Running back competition is wide open on Michigan football team
When it comes to which players are receiving first-team snaps this summer, members of the Michigan football team cannot say much because protocol dictates they remain tight-lipped.
When it comes to which players are receiving first-team snaps at running back, the Wolverines cannot say because it’s simply too hard to keep track.
“I don’t know who’s been running with the ones the most, because so many different guys have cycled through there,” offensive lineman Stephen Schilling said.
Michigan sophomore running back Vincent Smith is one of several backs coach Rich Rodriguez can choose from.
File photo
Running back may be the most wide-open competition of the summer.

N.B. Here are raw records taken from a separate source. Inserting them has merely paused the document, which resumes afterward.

(** X21: a string that starts with ["data:image"] and holds no semicolon
    is neither handed to the image field nor refused as invalid: unpacking
    the single piece of the split raises [ValueError], whatever the decoder
    and the image field would do. *)
Theorem data_uri_without_separator (s : string) :
  occurs semicolon s = false →
  Base64ImageField.to_internal_value b64decode super_to_internal_value
    (StrData ("data:image" +:+ s))
  = raise ValueError.
Proof.
  intros Hocc. unfold Base64ImageField.to_internal_value.
  rewrite prefix_data_image. unfold py_split.
  assert (split_go ";base64," 0 EmptyString ("data:image" +:+ s)
          = ["data:image" +:+ s]) as ->; [|done].
  apply (split_go_whole semicolon "base64," EmptyString).
  by rewrite occurs_app, Hocc.
Qed.

(** X22: a data URI with a second [";base64,"] in its payload is cut into
    three pieces, and unpacking them into two names raises [ValueError]:
    nothing is decoded. *)
Theorem data_uri_two_separators (ext body1 body2 : string) :
  occurs semicolon ext = false →
  occurs semicolon body1 = false →
  occurs semicolon body2 = false →
  Base64ImageField.to_internal_value b64decode super_to_internal_value
    (StrData ("data:image/" +:+ ext +:+ ";base64," +:+ body1
              +:+ ";base64," +:+ body2))
  = raise ValueError.
Proof.
  intros Hext Hbody1 Hbody2. unfold Base64ImageField.to_internal_value.
  change ("data:image/" +:+ ext +:+ ";base64," +:+ body1
          +:+ ";base64," +:+ body2)
    with ("data:image" +:+ ("/" +:+ ext +:+ ";base64," +:+ body1
                            +:+ ";base64," +:+ body2)).
  rewrite prefix_data_image.
  change ("data:image" +:+ ("/" +:+ ext +:+ ";base64," +:+ body1
                            +:+ ";base64," +:+ body2))
    with ("data:image/" +:+ ext +:+ ";base64," +:+ body1
          +:+ ";base64," +:+ body2).
  assert (py_split ";base64," ("data:image/" +:+ ext +:+ ";base64," +:+ body1
                               +:+ ";base64," +:+ body2)
          = ["data:image/" +:+ ext; body1; body2]) as ->; [|done].
  unfold py_split.
  rewrite <-(string_app_assoc "data:image/" ext).
  etrans; [apply (split_go_first semicolon "base64," EmptyString
                    ("data:image/" +:+ ext));
           by rewrite occurs_app, Hext|].
  f_equal.
  etrans; [exact (split_go_first semicolon "base64," EmptyString
                    body1 body2 Hbody1)|].
  f_equal.
  exact (split_go_whole semicolon "base64," EmptyString body2 Hbody2).
Qed.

The Wolverines have no less than six candidates vying for starting jobs or significant playing time.
“That is one of the most interesting races for people to watch,” coach Rich Rodriguez said. “I don’t want to say running back, but who are the running backs going to be?”
Rodriguez said he expects to use at least two - and probably three - backs in a regular rotation that won’t be set until the week before Michigan opens the season Sept. 4 against UConn.
No established favorite exists among the one junior, two sophomores, one redshirt freshman and two true freshmen competing to replace last year’s leading rushers, Brandon Minor and Carlos Brown, who both graduated.
Winners may be determined by what role they fill.
If the Wolverines want pure speed, they have two candidates in 5-foot-6, 180-pound sophomore Vincent Smith, who tore his ACL against Ohio State last November, and junior Michael Shaw, the most experienced member of the candidates.
If they want a combination of size and speed, they can turn to Michael Cox, who scored two touchdowns against Delaware State last year, Fitzgerald Toussaint, who missed last season with a broken collarbone, and true freshman Austin White.
If they want to revisit Michigan’s three-yards-and-a-cloud-of-dust era, they’ve got true freshmen Stephen Hopkins, the team’s biggest back at 227 pounds.
For good measure, the Wolverines return slot receivers Martavious Odoms and Kelvin Grady, who have taken occasional handoffs in previous seasons.
“You’d be more concerned about having no talent there,” said Rodriguez, when asked if using a running back-by-committee would be a concern.
On the contrary, that’s the approach he has favored in his first two years in Ann Arbor.
Under Rodriguez, no Michigan running back has rushed for more than 533 yards in a single season. Last year, Michigan backs carried 20 or more times in a game only twice. (Minor against Iowa; Brown against Illinois).
But in 2009, four Wolverines running backs with at least 48 carries averaged more than 5 yards per carry (Brown 5.9 ypc, Smith 5.8 ypc, Minor 5.2 ypc, Denard Robinson 5.1 ypc).
Nine different Wolverines scored rushing touchdowns last year.
Through the first week of training camp, Rodriguez said it was hard to project which candidates might make similar contributions this fall. Now that the Wolverines are practicing in full pads, that will change.
“No question,” Rodriguez said. “You can see that a little bit. We’ll see who will start to step up.”